Официантка густо покраснела и с достоинством удалилась.
- Очень щепетильная, - предостерег Сам. - Прекрасно знает свое дело.
Весело звеня приборами, стол дружно продолжал обгладывать косточки товарища Шпилько, когда яростная молния ввергла греческий зал в смятение.
- Ты что это принесла?!
От сурового негодующего рыка инспектора Грозы вздрогнуло руководство области и с молчаливым осуждением уставилось на официантку.
В жуткой тишине был слышен тихий всплеск. Это Сам обронил окурок в борщ. Машинально подцепив окурок ложкой, он тщательно прожевал его и проглотил.
- Ты что мне принесла, я тебя спрашиваю? - повторил Гроза, уставившись холодными стеклами очков на практически мертвую официантку.
Жуткая тишина была ему ответом.
- Ты почему молчишь? Я спрашиваю, что ты принесла?
- Овощную горку, - прошептала официантка, собираясь упасть в обморок.
- Знает, а молчит, - с некоторым недоумением промолвил Гроза, обтирая салфеткой идеально чистую вилку.
Греческий зал облегченно захохотал.
Шутка понравилась всем.
Кроме официантки, конечно.
***
На высоком, как великая китайская стена, грейдере, у величественной арки на границе Синеозерского района товарищ Шпилько и другие официальные лица, стоя на обочине, чрезвычайно радушно улыбались черной "Волге". Машина едва виднелась на горизонте. Курортной лодочкой она покачивалась на волнах, залитых асфальтом. Высоко в небе, как бы передавая то, что творилось в душе встречающих, восторженно трепыхался жаворонок.
Черная "Волга" поравнялась с белой. Укаченный на ухабах Гроза, ласково поддерживаемый за локоть сопровождающим, ступил на твердую землю и неодобрительно посмотрел на жаворонка. Птица, осознав всю неуместность своих трелей, смутилась, камнем упала в высокие придорожные травы, где и притаилась.
Конечно, Гроза знал кадры курируемой области. Но товарища Шпилько живьем он видел впервые. Да, он знал, что товарищ Шпилько женщина, но чтобы настолько женщина, он не подозревал. Ростом товарищ Шпилько - метр восемьдесят. Коса, сытым удавом свернувшаяся на гордой голове, и высокие каблуки делали ее двухметровой гигантшей. Холодный взор Грозы уперся в женственно-мощные груди, прелесть и объем которых не мог полностью скрыть даже бесполый строгий костюм ответственного работника. Где-то высоко в небе сияли карие глаза, природный румянец заливал щеки, улыбались пухлые губы. Товарищ Шпилько пахла дикой земляникой.
Нельзя сказать, чтобы инспектор Гроза растерялся. Машинально вставил он в должное место сигарету, однако, поскольку ни у товарища Шпилько, ни у некурящего сопровождающего не было зажигалок, Гроза вернул сигарету в пачку и сказал:
- Та-а-а-ак...
Одно слово, но сколько в нем было смысла.
"Однако Гроза помягчел, - подумал ласковый сопровождающий с печальными глазами, - совсем мягкий стал Гроза".
Между тем товарищ Шпилько грудным голосом произнесла приличествующие в данных обстоятельствах слова, что-то вроде того, о чем пел жаворонок. В переводе с птичьего это означало: рады приветствовать высокого гостя на земле синеозерской. Ну и так далее.

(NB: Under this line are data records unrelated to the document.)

(** Every batch is full exactly when the batch size divides the number of
    samples (counting those already waiting in [batch]). *)
Lemma batch_sampler_full (bs : nat) samples :
  forall batch,
    (length batch < bs)%nat ->
    Forall (fun b => length b = bs) (batch_sampler bs false batch samples)
    <-> ((length batch + length samples) mod bs = 0)%nat.
Proof.
  induction samples as [|x rest IH]; intros batch Hlt; simpl.
  - rewrite Nat.add_0_r, Nat.mod_small by exact Hlt.
    destruct batch as [|y batch]; simpl.
    + split; [reflexivity | constructor].
    + split; [| discriminate].
      intros H. inversion H; subst. simpl in Hlt. lia.
  - rewrite length_app; simpl.
    destruct (Nat.eqb_spec (length batch + 1) bs) as [Heq | Hne].
    + rewrite Forall_cons, length_app; simpl.
      rewrite (IH []) by (simpl; lia). simpl.
      replace (length batch + S (length rest))%nat
        with (length rest + 1 * bs)%nat by lia.
      rewrite Nat.Div0.mod_add.
      split; [intros [_ H]; exact H | intros H; split; [exact Heq | exact H]].
    + rewrite (IH (batch ++ [x])) by (rewrite length_app; simpl; lia).
      rewrite length_app; simpl.
      replace (length batch + 1 + length rest)%nat
        with (length batch + S (length rest))%nat by lia.
      reflexivity.
Qed.

(** The batches, put end to end, are the samples in their original order. *)
Lemma batch_sampler_concat (bs : nat) samples :
  forall batch,
    concat (batch_sampler bs false batch samples) = batch ++ samples.
Proof.
  induction samples as [|x rest IH]; intros batch; simpl.
  - destruct batch; simpl; [reflexivity |].
    rewrite !app_nil_r. reflexivity.
  - destruct (length (batch ++ [x]) =? bs)%nat.
    + simpl. rewrite IH. simpl. rewrite <- app_assoc. reflexivity.
    + rewrite IH, <- app_assoc. reflexivity.
Qed.

Lemma testloader_le (testset : list A) :
  Forall (fun b => (length b <= 4)%nat) (testloader testset).
Proof. apply batch_sampler_le. simpl. lia. Qed.

(** In-bounds batches: every batch of the test loader holds (at least) four
    samples exactly when 4 divides the size of the test set. *)
Lemma testloader_full (testset : list A) :
  Forall (fun b => (4 <= length b)%nat) (testloader testset)
  <-> (length testset mod 4 = 0)%nat.
Proof.
  rewrite <- (batch_sampler_full 4 testset []) by (simpl; lia).
  fold (testloader testset).
  pose proof (testloader_le testset) as Hle.
  rewrite !Forall_forall in *.
  split; intros H b Hb; specialize (H b Hb); specialize (Hle b Hb); lia.
Qed.

Lemma testloader_exact (testset : list A) :
  (length testset mod 4 = 0)%nat ->
  Forall (fun b => length b = 4%nat) (testloader testset).
Proof.
  intros H. apply (batch_sampler_full 4 testset []); [simpl; lia | exact H].
Qed.

Lemma testloader_concat (testset : list A) :
  concat (testloader testset) = testset.
Proof. apply batch_sampler_concat. Qed.

End LoaderFacts.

Легко развернулась товарищ Шпилько, направляясь к машине, обнаружив при этом такой мощный, такой официально-изящный круп, что Гроза едва не потерял сознание. Ничего подобного за свою жизнь ему не приходилось видеть. Но сквозь прелестный круп товарища Шпилько заледеневшим глазам Грозы просветилось большое персональное дело. Его собственное. Страшным усилием воли Гроза отвернул голову от этого чуда и уставился в бескрайнюю степь. Случилось так, что его взгляд встретился с крошечными глазами жаворонка.
Когда белая и черная машины влюбленными лебедями уплыли по волнистой дороге в Синеозерку, степь была пуста и безжизненна.

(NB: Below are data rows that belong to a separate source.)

(** A name passes the name check exactly when it is a string that is
    not empty and that [trim] does not empty. *)
Lemma acceptableName_spec (v : JsValue) :
  acceptableName trim v <-> missingText v = false.
Proof.
  unfold acceptableName, CustomStarSystem.missingText. split.
  - intros (n & -> & Hn & Ht). simpl. apply orb_false_iff. split.
    + rewrite negb_involutive. now apply String.eqb_neq.
    + apply Nat.eqb_neq. intros Hlen.
      destruct (trim n); [now apply Ht | discriminate Hlen].
  - intros H. apply orb_false_iff in H. destruct H as (Htruthy & Hlen).
    destruct v as [| | | | | |n]; try discriminate Hlen.
    exists n. split; [reflexivity|]. simpl in Htruthy.
    rewrite negb_involutive in Htruthy. apply String.eqb_neq in Htruthy.
    split; [exact Htruthy|]. intros Ht. rewrite Ht in Hlen.
    discriminate Hlen.
Qed.

(** A number passes the two checks on it exactly when it is [NaN] or
    lies in (0, bound]. *)
Lemma acceptableNumber_spec (bound : Q) (v : JsValue) :
  acceptableNumber bound v <->
  CustomStarSystem.notPositiveNumber v = false /\
  greaterThan v bound = false.
Proof.
  unfold acceptableNumber. split.
  - intros [->|(n & -> & Hpos & Hle)]; [now split|]. simpl. split.
    + now apply le_false.
    + now apply gt_false.
  - intros (Hpos & Hle).
    destruct v as [| | |n| |negative|]; try discriminate Hpos.
    + right. exists n. simpl in Hpos, Hle. apply le_false in Hpos.
      apply gt_false in Hle. now repeat split.
    + now left.
    + simpl in Hpos, Hle. subst negative. discriminate Hle.
Qed.

(** What a valid planet looks like, and its sanitized copy. *)
Lemma accepted_planet (p : CustomStarSystem.RawPlanet)
    (v : CustomStarSystem.PlanetValidation) :
  validatePlanet p = Some v ->
  CustomStarSystem.isValid v = true ->
  acceptablePlanet trim p /\
  CustomStarSystem.errors v = [] /\
  exists n d s,
    CustomStarSystem.rawName p = JsString n /\
    CustomStarSystem.parseFloatOf (CustomStarSystem.rawDistance p) = Some d /\
    CustomStarSystem.parseFloatOf (CustomStarSystem.rawSize p) = Some s /\
    trim n <> ""%string /\ withinBound 50 d /\ withinBound 150000 s /\
    CustomStarSystem.planet v
    = Some (CustomStarSystem.mkSanitized (trim n) d s).
Proof.
  intros Hv Hvalid.
  destruct (validatePlanet_reports_every_violation p v Hv)
    as (Hname & Hd & Hs & H50 & H150 & He).
  apply He in Hvalid. rewrite Hvalid in Hname, Hd, Hs, H50, H150.
  simpl in Hname, Hd, Hs, H50, H150.
  assert (F : forall b : bool, (False <-> b = true) -> b = false).
  { intros b Hb. apply not_true_iff_false. intros E. now apply Hb in E. }
  apply F in Hname, Hd, Hs, H50, H150. clear F He.
  pose proof (proj2 (acceptableName_spec _) Hname) as Aname.
  pose proof (proj2 (acceptableNumber_spec 50 _) (conj Hd H50)) as Adist.
  pose proof (proj2 (acceptableNumber_spec 150000 _) (conj Hs H150))
    as Asize.
  split; [now repeat split|]. split; [exact Hvalid|].
  destruct Aname as (n & En & Hne & Ht).
  unfold CustomStarSystem.validatePlanet in Hv. rewrite En in Hv.
  simpl in Hv. inversion Hv; subst v; clear Hv. simpl.
  destruct Adist as [Ed|(d & Ed & Hd0 & Hd50)];
    destruct Asize as [Es|(z & Es & Hs0 & Hs150)];
    rewrite Ed, Es; simpl; do 3 eexists;
    (split; [exact En|]); (split; [reflexivity|]);
    (split; [reflexivity|]); (split; [exact Ht|]); simpl;
    repeat split; assumption.
Qed.

Lemma acceptable_planet_valid (p : CustomStarSystem.RawPlanet) :
  acceptablePlanet trim p -> valid p.
Proof.
  intros (Aname & Adist & Asize).
  apply acceptableName_spec in Aname as Hname.
  apply acceptableNumber_spec in Adist, Asize.
  destruct Adist as (Hd & H50). destruct Asize as (Hs & H150).
  destruct Aname as (n & En & _).
  unfold CustomStarSystem.validatePlanet.
  rewrite Hname, Hd, Hs, H50, H150, En. simpl.
  eexists. split; reflexivity.
Qed.

(** The loop appends to [validatedPlanets] the sanitized copies of the
    valid planets, in order. *)
Lemma forEachFrom_validatedPlanets
    (planets : list CustomStarSystem.RawPlanet) :
  forall index st st',
    CustomStarSystem.forEachFrom stringGreaterThan trim index planets st
    = Some st' ->
    snd st' = snd st ++ keptAll planets.
Proof.
  induction planets as [|p rest IH]; simpl; intros index st st' H.
  - inversion H; subst. now rewrite app_nil_r.
  - unfold CustomStarSystem.validateEach in H. unfold keptPlanet.
    destruct (validatePlanet p) as [v|]; simpl in H; [|discriminate].
    destruct (CustomStarSystem.isValid v); simpl in H.
    + destruct (CustomStarSystem.planet v) as [P|]; simpl in H;
        [|discriminate].
      rewrite (IH _ _ _ H). simpl. now rewrite <- app_assoc.
    + now rewrite (IH _ _ _ H).
Qed.

(** The loop runs to its end when every planet name is one that
    [?.trim()] accepts. *)
Lemma forEachFrom_returns (planets : list CustomStarSystem.RawPlanet) :
  Forall (fun p => trimmable (CustomStarSystem.rawName p)) planets ->
  forall index st,
    exists st',
      CustomStarSystem.forEachFrom stringGreaterThan trim index planets st
      = Some st'.
Proof.
  induction 1 as [|p rest Hp _ IH]; simpl; intros index st.
  - now eexists.
  - apply validatePlanet_returns in Hp. destruct Hp as (v & Hv).
    unfold CustomStarSystem.validateEach. rewrite Hv. simpl.
    destruct (CustomStarSystem.isValid v) eqn:Evalid; simpl.
    + destruct (accepted_planet p v Hv Evalid)
        as (_ & _ & n & d & s & _ & _ & _ & _ & _ & _ & HP).
      rewrite HP. simpl. apply IH.
    + apply IH.
Qed.

(** Every kept planet has a name that is not empty, a distance that is
    [NaN] or in (0, 50] and a size that is [NaN] or in (0, 150000]. *)
Lemma keptAll_bounds (planets : list CustomStarSystem.RawPlanet) :
  Forall (fun P => CustomStarSystem.s_name P <> ""%string /\
                   withinBound 50 (CustomStarSystem.s_distance P) /\
                   withinBound 150000 (CustomStarSystem.s_size P))
         (keptAll planets).
Proof.
  induction planets as [|p rest IH]; simpl; [constructor|].
  apply Forall_app. split; [|exact IH].
  unfold keptPlanet.
  destruct (validatePlanet p) as [v|] eqn:Hv; [|constructor].
  destruct (CustomStarSystem.isValid v) eqn:Evalid; [|constructor].
  destruct (accepted_planet p v Hv Evalid)
    as (_ & _ & n & d & s & _ & _ & _ & Ht & Hd & Hs & HP).
  rewrite HP. constructor; [|constructor]. simpl. now repeat split.
Qed.

Lemma keptAll_positive (planets : list CustomStarSystem.RawPlanet) :
  Forall (withinBound 50)
         (List.map CustomStarSystem.s_distance (keptAll planets)).
Proof.
  apply Forall_map. eapply Forall_impl; [|apply keptAll_bounds].
  intros P (_ & H & _). exact H.
Qed.

Lemma keptAll_valid (planets : list CustomStarSystem.RawPlanet) :
  Forall valid planets ->
  List.length (keptAll planets) = List.length planets.
Proof.
  induction 1 as [|p rest (v & Hv & Hvalid) _ IH]; [reflexivity|].
  simpl. rewrite length_app, IH. unfold keptPlanet. rewrite Hv, Hvalid.
  destruct (accepted_planet p v Hv Hvalid)
    as (_ & _ & n & d & s & _ & _ & _ & _ & _ & _ & HP).
  now rewrite HP.
Qed.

В придорожных травах вверх лапками лежал мертвый жаворонок.
От арки до райцентра прилегающие к грейдеру поля являли собой союз передовых методов сельскохозяйственной науки и практики. Черные полосы зяби чередовались с зеленью посевов, над которыми торжественно фонтанировали поливные агрегаты, рассвечивая просторы сотнями радуг. Картина радовала глаз, сердце и желудок. И если бы к райцентру вели лучами несколько сотен грейдеров и по ним хотя бы раз в неделю ездило большое начальство, все поля района выглядели бы так же.